[Opening Records for processing section]

(** The interval of the checkpoint built on the rows so far. *)
Lemma build_interval origin events rows now after cp : chain_ok events →
  (∀ i r, rows !! i = Some r → sealed_row origin events rows i r) → sealed_through (last rows) = Ok after →
  Build origin (readAuditEvents events after 1000) (pr_payload <$> last rows) (UTC now) = Ok cp →
  let read := readAuditEvents events after 1000 in
  after = match last rows with Some q => pr_to q | None => 0 end ∧ 0 ≤ after ≤ lenl events ∧
  checkpoint_FromSequence cp = int_string (after + 1) ∧ checkpoint_ToSequence cp = int_string (after + lenl read) ∧
  after + 1 < 2 ^ 63 ∧ after + lenl read < 2 ^ 63.
Proof.
  intros Hc Hr Hs Hb. cbn zeta.
  assert (after = match last rows with Some q => pr_to q | None => 0 end ∧ 0 ≤ after ≤ lenl events) as [Ha Hr'].
  { destruct (last rows) as [q|] eqn:El; cbn [sealed_through] in Hs; [|injection Hs as <-; unfold lenl; lia].
    rewrite last_lookup in El. destruct (Hr _ _ El) as [_ _ _ ? (_ & Ht & ?) _].
    rewrite Ht in Hs. unfold ParseInt64 in Hs. rewrite bigint_of_int_string in Hs.
    rewrite (proj2 (Z.leb_le _ _)), (proj2 (Z.ltb_lt _ _)) in Hs by lia. injection Hs as <-. by split; [|lia]. }
  pose proof (Build_inv _ _ _ _ _ Hb) as (from & to0 & prior & pe & Hp & Hto0 & Hf & _ & Hmax & _ & _ & Hfrom & Hto & _).
  assert (to0 = after ∧ to0 < 2 ^ 63 - 1) as [-> Hmax'].
  { unfold build_prior in Hp. destruct (last rows) as [q|] eqn:El; cbn [fmap option_fmap option_map] in Hp.
    - rewrite last_lookup in El. destruct (Hr _ _ El) as [_ _ _ ? (_ & Ht & ?) _]. ok_step Hp. do 3 ok_step Hp.
      apply sequence_ok in E as [E _]. rewrite Ht in E. apply int_string_inj in E. injection Hp as _ <- _ _. bool_prop.
      unfold int64_max in *. lia.
    - injection Hp as _ <- _ _. lia. }
  subst from. split_and!; (done || lia).
Qed.

Lemma seal_row origin events rows now after cp digest : chain_ok events →
  (∀ i r, rows !! i = Some r → sealed_row origin events rows i r) → sealed_through (last rows) = Ok after →
  Build origin (readAuditEvents events after 1000) (pr_payload <$> last rows) (UTC now) = Ok cp →
  CanonicalDigest cp = Ok digest → sealed_row origin events rows (length rows) (sealed_new cp digest).
Proof.
  intros Hc Hr Hs Hb Hd. assert (row_before rows (length rows) = last rows) as Hl by apply last_before.
  destruct (build_interval _ _ _ _ _ _ Hc Hr Hs Hb) as (Ha & Hr' & Hfrom & Hto & Hm & Hm').
  destruct (read_length events after 1000 Hc) as [Hread Hle]; [lia|].
  assert (pr_from (sealed_new cp digest) = after + 1) as Ef by (cbn [pr_from sealed_new]; rewrite Hfrom, int_or_zero_string; (done || lia)).
  assert (pr_to (sealed_new cp digest) = after + lenl (readAuditEvents events after 1000)) as Et.
  { cbn [pr_to sealed_new]. rewrite Hto, int_or_zero_string; [done|]. unfold lenl in *. lia. }
  split; rewrite ?Ef, ?Et, ?Hl; try done.
  - exists now. replace (after + 1 - 1) with after by lia.
    replace (after + _ - (after + 1) + 1) with (lenl (readAuditEvents events after 1000)) by lia. by rewrite Hread.
  - rewrite Ha. by destruct (last rows).
  - unfold lenl in *. lia.
Qed.

Lemma sealed_rows_snoc origin events rows x : (∀ i r, rows !! i = Some r → sealed_row origin events rows i r) →
  sealed_row origin events rows (length rows) x →
  ∀ i r, (rows ++ [x]) !! i = Some r → sealed_row origin events (rows ++ [x]) i r.
Proof.
  intros Hr Hx i r [Hi|[? Hi]]%lookup_app_Some.
  - apply sealed_row_seal; [|by apply Hr]. apply lookup_lt_Some in Hi. lia.
  - apply list_lookup_singleton_Some in Hi as [? <-]. replace i with (length rows) by lia. by apply sealed_row_seal.
Qed.

Lemma seal_preserves sv key origin now p p' sealed : publication_ok sv key origin p →
  seal_checkpoint origin now p = Ok (p', sealed) → publication_ok sv key origin p'.
Proof.
  intros [Hc Hn Hr Hs Hq] [->|(after & cp & digest & Hlast & Ha & Hb & Hd & Hnew & ->)]%seal_inv; [by split|].
  split; cbn [pub_events pub_rows pub_receipts]; [done| | | |].
  - rewrite fmap_app. apply NoDup_app. split_and!; [done|set_solver|apply NoDup_singleton].
  - rewrite fmap_app. change (core <$> [sealed_new cp digest]) with [sealed_new cp digest].
    assert (∀ i r, (core <$> pub_rows p) !! i = Some r → sealed_row origin (pub_events p) (core <$> pub_rows p) i r) as Hr'.
    { intros i r. rewrite list_lookup_fmap. apply Hr. }
    intros i r. rewrite <-list_lookup_fmap, fmap_app. apply sealed_rows_snoc; [done|].
    eapply seal_row; try done; rewrite fmap_last; by destruct (last (pub_rows p)).
  - intros i r [Hi|[? Hi]]%lookup_app_Some; unfold signature_ok; rewrite length_app; simpl.
    + specialize (Hs _ _ Hi). unfold signature_ok in Hs. destruct (pr_envelope r) eqn:E; [done|].
      destruct (Hlast r) as [? ?]; [|congruence]. rewrite last_lookup. by rewrite <-Hs.
    + apply list_lookup_singleton_Some in Hi as [? <-]. simpl. lia.
  - intros r [Hi| ->%list_elem_of_singleton]%elem_of_app; [by apply Hq|by intros [? ?]].
Qed.

(** ** Signing and voting leave the sealed part alone *)

Lemma same_core sv key origin p f receipts :
  publication_ok sv key origin p → (∀ r, core (f r) = core r) →
  (∀ i r, pub_rows p !! i = Some r → signature_ok sv key (pub_rows p) i (f r)) →
  (∀ r, r ∈ pub_rows p → quorum_ok sv (mkPublication (pub_events p) (map f (pub_rows p)) receipts) (f r)) →
  publication_ok sv key origin (mkPublication (pub_events p) (map f (pub_rows p)) receipts).
Proof.
  intros [Hc Hn Hr _ _] Hf Hs Hq.
  assert (core <$> map f (pub_rows p) = core <$> pub_rows p) as Hcore.
  { change (map f (pub_rows p)) with (f <$> pub_rows p). rewrite <-list_fmap_compose. apply list_fmap_ext. intros i x _. apply Hf. }
  split; cbn [pub_events pub_rows pub_receipts]; [done| | | |].
  - replace (pr_digest <$> map f (pub_rows p)) with (pr_digest <$> (core <$> map f (pub_rows p))) by (by rewrite <-list_fmap_compose).
    rewrite Hcore, <-list_fmap_compose. done.
  - intros i r. rewrite <-list_lookup_fmap, Hcore, list_lookup_fmap. apply Hr.
  - intros i r Hi. change (map f (pub_rows p)) with (f <$> pub_rows p) in *. rewrite list_lookup_fmap in Hi.
    destruct (pub_rows p !! i) as [x|] eqn:E; [|done]. injection Hi as <-. specialize (Hs _ _ E).
    unfold signature_ok in *. by rewrite length_fmap.
  - intros r (x & -> & Hx)%list_elem_of_fmap. by apply Hq.
Qed.

Lemma sign_ok sv key origin p row p' : publication_ok sv key origin p → row ∈ pub_rows p →
  sign_checkpoint sv key (pr_payload row, pr_digest row) p = Ok p' → publication_ok sv key origin p'.
Proof.
  intros Hp Hrow Hs. unfold sign_checkpoint in Hs. do 2 ok_step Hs. injection Hs as <-. cbn [fst snd] in *.
  pose proof Hp as [_ Hn _ Hsig Hq]. apply same_core; [done| | |].
  - intros x. by destruct (_ && _).
  - intros i x Hx. specialize (Hsig _ _ Hx). destruct ((pr_digest x ==s pr_digest row) && negb (is_signed x)) eqn:Ex; [|done].
    bool_prop. unfold signature_ok. cbn [pr_envelope set_envelope pr_payload].
    apply list_elem_of_lookup in Hrow as [j Hj]. assert (i = j) as <-; [|congruence].
    eapply NoDup_lookup; [exact Hn| |]; rewrite list_lookup_fmap; [by rewrite Hx|by rewrite Hj; simpl; congruence].
  - intros x Hx. specialize (Hq _ Hx). destruct ((pr_digest x ==s pr_digest row) && negb (is_signed x)) eqn:Ex; [|done].
    bool_prop. intros Hv. destruct (Hq Hv) as (h & platform & votes & _ & He & _). exfalso.
    assert (is_signed x = true) by (apply bool_decide_eq_true; by rewrite He). congruence.
Qed.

[Closing Records for processing section]

**Exercise brief**
Would you copy out exactly the lines from the one holding "apply list_elem_of_lookup in" through the end of the entries above, both ends included?

**Solution for this task**
    apply list_elem_of_lookup in Hrow as [j Hj]. assert (i = j) as <-; [|congruence].
    eapply NoDup_lookup; [exact Hn| |]; rewrite list_lookup_fmap; [by rewrite Hx|by rewrite Hj; simpl; congruence].
  - intros x Hx. specialize (Hq _ Hx). destruct ((pr_digest x ==s pr_digest row) && negb (is_signed x)) eqn:Ex; [|done].
    bool_prop. intros Hv. destruct (Hq Hv) as (h & platform & votes & _ & He & _). exfalso.
    assert (is_signed x = true) by (apply bool_decide_eq_true; by rewrite He). congruence.
Qed.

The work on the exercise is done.